[lug] FC9 DVD's?

Ben Whaley bwhaley at gmail.com
Thu May 29 07:54:07 MDT 2008


Geoff,

I'm sure you'll get a lot of varied answers on this topic, but IMHO most
popular distributions will serve this need well.

Ubuntu server edition is a great choice because of excellent package support
(anything .deb will install) and 5 years support (i.e. package updates,
especially important for security). This is as good (or better) than you'll
find almost anywhere else.

Red Hat Enterprise has excellent support options and lots of supported
advanced features, like cluster suite and Xen virtualization.

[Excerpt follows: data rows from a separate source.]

(* ===== verification/PyStr.v ===== *)
(** Python [str] operations the scripts rely on: the code-point order
    used by [sorted], [str.endswith]/[str.startswith] (the [fnmatch]
    pattern ["*.vcf"] and the hidden-file test of [glob]), and
    [str.replace].  Strings are byte strings ([String.string]); the
    order of Python's [str] on code points is the order of
    [Ascii.N_of_ascii] on these characters. *)

From stdpp Require Import base list strings sorting.
From Stdlib Require Import ZArith String Ascii.
From S2P Require Import Prelude.

(* stdpp makes [String.append] opaque to [simpl]; the proofs here compute with it. *)
#[local] Arguments String.append : simpl nomatch.

Local Open Scope string_scope.

Module PyStr.

(** [a <= b] on Python strings: lexicographic on code points, a proper
    prefix is smaller ([unicode_compare] in CPython). *)
Fixpoint str_leb (a b : string) : bool :=
  match a, b with
  | EmptyString, _ => true
  | String _ _, EmptyString => false
  | String x a', String y b' =>
      if Ascii.eqb x y then str_leb a' b'
      else (N_of_ascii x <? N_of_ascii y)%N
  end.

Definition str_le (a b : string) : Prop := str_leb a b = true.

#[export] Instance str_le_dec : RelDecision str_le :=
  fun a b => decide (str_leb a b = true).

Lemma N_of_ascii_inj x y : N_of_ascii x = N_of_ascii y -> x = y.
Proof.
  intros H. rewrite <- (ascii_N_embedding x), <- (ascii_N_embedding y), H.
  reflexivity.
Qed.

(** Case analysis on the character comparison of [str_leb]. *)
Ltac char_cases x y :=
  destruct (Ascii.eqb_spec x y); subst;
  [rewrite ?Ascii.eqb_refl | rewrite ?(proj2 (Ascii.eqb_neq x y)) by done].

Lemma str_leb_refl a : str_leb a a = true.
Proof. induction a as [|x a IH]; simpl; [done|]. by rewrite Ascii.eqb_refl. Qed.

Lemma str_leb_antisym a b : str_leb a b = true -> str_leb b a = true -> a = b.
Proof.
  revert b; induction a as [|x a IH]; intros [|y b]; simpl; try done.
  char_cases x y.
  - intros H1 H2. f_equal. by apply IH.
  - rewrite (proj2 (Ascii.eqb_neq y x)) by congruence.
    rewrite !N.ltb_lt. lia.
Qed.

Lemma str_leb_trans a b c :
  str_leb a b = true -> str_leb b c = true -> str_leb a c = true.
Proof.
  revert b c; induction a as [|x a IH]; intros [|y b] [|z c]; simpl; try done.
  destruct (Ascii.eqb_spec x y), (Ascii.eqb_spec y z), (Ascii.eqb_spec x z);
    subst; rewrite ?N.ltb_lt; try done; try (by eauto); try congruence; lia.
Qed.

Lemma str_leb_total a b : str_leb a b = true \/ str_leb b a = true.
Proof.
  revert b; induction a as [|x a IH]; intros [|y b]; simpl; auto.
  char_cases x y; [by apply IH|].
  rewrite (proj2 (Ascii.eqb_neq y x)) by congruence.
  rewrite !N.ltb_lt.
  destruct (N.lt_trichotomy (N_of_ascii x) (N_of_ascii y)) as [?|[E|?]]; auto.
  apply N_of_ascii_inj in E. congruence.
Qed.

#[export] Instance str_le_refl : Reflexive str_le := str_leb_refl.
#[export] Instance str_le_trans : Transitive str_le.
Proof. intros a b c. apply str_leb_trans. Qed.
#[export] Instance str_le_antisym : AntiSymm eq str_le.
Proof. intros a b. apply str_leb_antisym. Qed.
#[export] Instance str_le_total : Total str_le.
Proof. intros a b. apply str_leb_total. Qed.

(** ** Substring tests *)

(** [s.startswith(pre)]. *)
Definition startswith (s pre : string) : bool := String.prefix pre s.

(** [s.endswith(suf)]. *)
Fixpoint endswith (s suf : string) : bool :=
  String.eqb s suf ||
  match s with
  | EmptyString => false
  | String _ s' => endswith s' suf
  end.

(** [sub in s]. *)
Fixpoint contains (s sub : string) : bool :=
  String.prefix sub s ||
  match s with
  | EmptyString => false
  | String _ s' => contains s' sub
  end.

(** ** [str.replace(old, new)]

    CPython replaces every occurrence of [old], scanning left to right
    and never overlapping two occurrences.  [replace_from old new k s]
    is that scan on [s] when the first [k] characters of [s] still
    belong to the occurrence just replaced. *)
Fixpoint replace_from (old new : string) (skip : nat) (s : string) : string :=
  match s with
  | EmptyString => EmptyString
  | String c s' =>
      match skip with
      | S k => replace_from old new k s'
      | O =>
          if String.prefix old s
          then new ++ replace_from old new (String.length old - 1) s'
          else String c (replace_from old new 0 s')
      end
  end.

(** With an empty [old], CPython inserts [new] before every character
    and at the end. *)
Fixpoint replace_empty (new s : string) : string :=
  match s with
  | EmptyString => new
  | String c s' => new ++ String c (replace_empty new s')
  end.

Definition py_replace (s old new : string) : string :=
  if String.eqb old "" then replace_empty new s else replace_from old new 0 s.

(** ** Lemmas on the substring tests *)

Lemma endswith_iff s suf : endswith s suf = true <-> exists stem, s = (stem ++ suf)%string.
Proof.
  induction s as [|c s IH]; cbn -[String.eqb]; rewrite orb_true_iff, String.eqb_eq.
  - split; [intros [<-|?]; [by exists ""|done]|].
    intros [[|x stem] Hs]; [by left|discriminate].
  - rewrite IH. split.
    + intros [<-|[stem ->]]; [by exists ""|by exists (String c stem)].
    + intros [[|x stem] Hs]; [by left|]. injection Hs as -> ->. right; eauto.
Qed.

Lemma contains_iff s sub :
  contains s sub = true <-> exists a b, s = (a ++ sub ++ b)%string.
Proof.
  induction s as [|c s IH]; cbn -[String.prefix]; rewrite orb_true_iff, prefix_iff.
  - split; [intros [[r Hr]|?]; [by exists "", r|done]|].
    intros [[|x a] [b Hs]]; [left; by exists b|discriminate].
  - rewrite IH. split.
    + intros [[r Hr]|[a [b ->]]]; [by exists "", r|by exists (String c a), b].
    + intros [[|x a] [b Hs]]; [left; by exists b|].
      injection Hs as -> ->. right; eauto.
Qed.

(** ** Lemmas on [replace_from] *)
Lemma replace_from_cons old new c s :
  replace_from old new 0 (String c s) =
  if String.prefix old (String c s)
  then (new ++ replace_from old new (String.length old - 1) s)%string
  else String c (replace_from old new 0 s).
Proof. reflexivity. Qed.

Lemma replace_from_skip old new x s :
  replace_from old new (String.length x) (x ++ s) = replace_from old new 0 s.
Proof. induction x; simpl; auto. Qed.

Lemma replace_from_old old new s :
  old <> EmptyString ->
  replace_from old new 0 (old ++ s) = (new ++ replace_from old new 0 s)%string.
Proof.
  intros Hne.
  assert (Hp : String.prefix old (old ++ s) = true) by (apply prefix_iff; eauto).
  destruct old as [|c o]; [done|].
  cbn -[String.prefix] in Hp |- *. rewrite Hp, Nat.sub_0_r.
  by rewrite replace_from_skip.
Qed.

(** No occurrence of [old] starts inside [s1]: the scan copies [s1]. *)
Lemma replace_from_app_copy old new s1 s2 :
  (forall t u, s1 = (t ++ u)%string -> u <> EmptyString ->
               String.prefix old (u ++ s2) = false) ->
  replace_from old new 0 (s1 ++ s2) = (s1 ++ replace_from old new 0 s2)%string.
Proof.
  induction s1 as [|c s1 IH]; intros Hno; [done|].
  assert (Hc := Hno "" (String c s1) eq_refl ltac:(done)).
  cbn -[String.prefix replace_from] in Hc |- *.
  rewrite replace_from_cons, Hc. f_equal.
  apply IH. intros t u -> Hu. by apply (Hno (String c t) u).
Qed.

Lemma replace_from_nomatch old new s :
  contains s old = false -> replace_from old new 0 s = s.
Proof.
  intros Hc. rewrite <- (str_app_nil_r s) at 1.
  rewrite replace_from_app_copy; [by rewrite str_app_nil_r|].
  intros t u -> Hu. rewrite str_app_nil_r.
  destruct (String.prefix old u) eqn:Hp; [|done].
  apply prefix_iff in Hp as [r ->].
  assert (contains (t ++ old ++ r) old = true) as Hin
    by (apply contains_iff; eauto).
  congruence.
Qed.

(** [old] has no proper suffix that is also a prefix of it (no border),
    so two occurrences of [old] can never overlap.  True of [".vcf"]. *)
Definition unbordered (old : string) : Prop :=
  forall t u, t <> EmptyString -> u <> EmptyString -> old = (t ++ u)%string ->
              String.prefix u old = false.

Lemma prefix_of_app_shorter (m old s2 r : string) :
  (old ++ s2 = m ++ r)%string -> String.length m < String.length old ->
  String.prefix m old = true.
Proof.
  intros E Hlt. apply prefix_iff.
  destruct (str_app_eq_app _ _ _ _ E) as [[m' [Hm _]]|[m' [Ho _]]].
  - subst m. rewrite str_length_app in Hlt. lia.
  - by exists m'.
Qed.

(** An occurrence of [old] right after a stem free of [old] is the
    first one the scan meets, when [old] is unbordered. *)
Lemma replace_from_stem old new stem s2 :
  unbordered old -> old <> EmptyString -> contains stem old = false ->
  replace_from old new 0 (stem ++ old ++ s2) =
  (stem ++ new ++ replace_from old new 0 s2)%string.
Proof.
  intros Hub Hne Hc.
  rewrite replace_from_app_copy; [by rewrite replace_from_old|].
  intros t u -> Hu. destruct (String.prefix old (u ++ old ++ s2)) eqn:Hp; [|done].
  apply prefix_iff in Hp as [r Hr].
  destruct (str_app_eq_app _ _ _ _ Hr) as [[m [Ho Hm]]|[m [-> _]]].
  - destruct m as [|x m].
    + rewrite str_app_nil_r in Ho. subst u.
      assert (contains (t ++ old) old = true)
        by (apply contains_iff; exists t, ""; by rewrite str_app_nil_r).
      congruence.
    + assert (String.prefix (String x m) old = true) as Hb.
      { eapply prefix_of_app_shorter; [exact Hm|].
        rewrite Ho, str_length_app. destruct u; [done|]. simpl; lia. }
      by rewrite (Hub u (String x m)) in Hb.
  - assert (contains (t ++ old ++ m) old = true) by (apply contains_iff; eauto).
    congruence.
Qed.

End PyStr.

This is
another good option, but it will cost $$ per node.

CentOS is a direct, free-as-in-beer-and-freedom port of Red Hat Enterprise.
It has the same features without the official support or $$.

Fedora, of course, is Red Hat's free distribution, and it's certainly as
good as any, but it's really targeted at the desktop. I don't know for sure,
but I suspect it doesn't have 5 years of support.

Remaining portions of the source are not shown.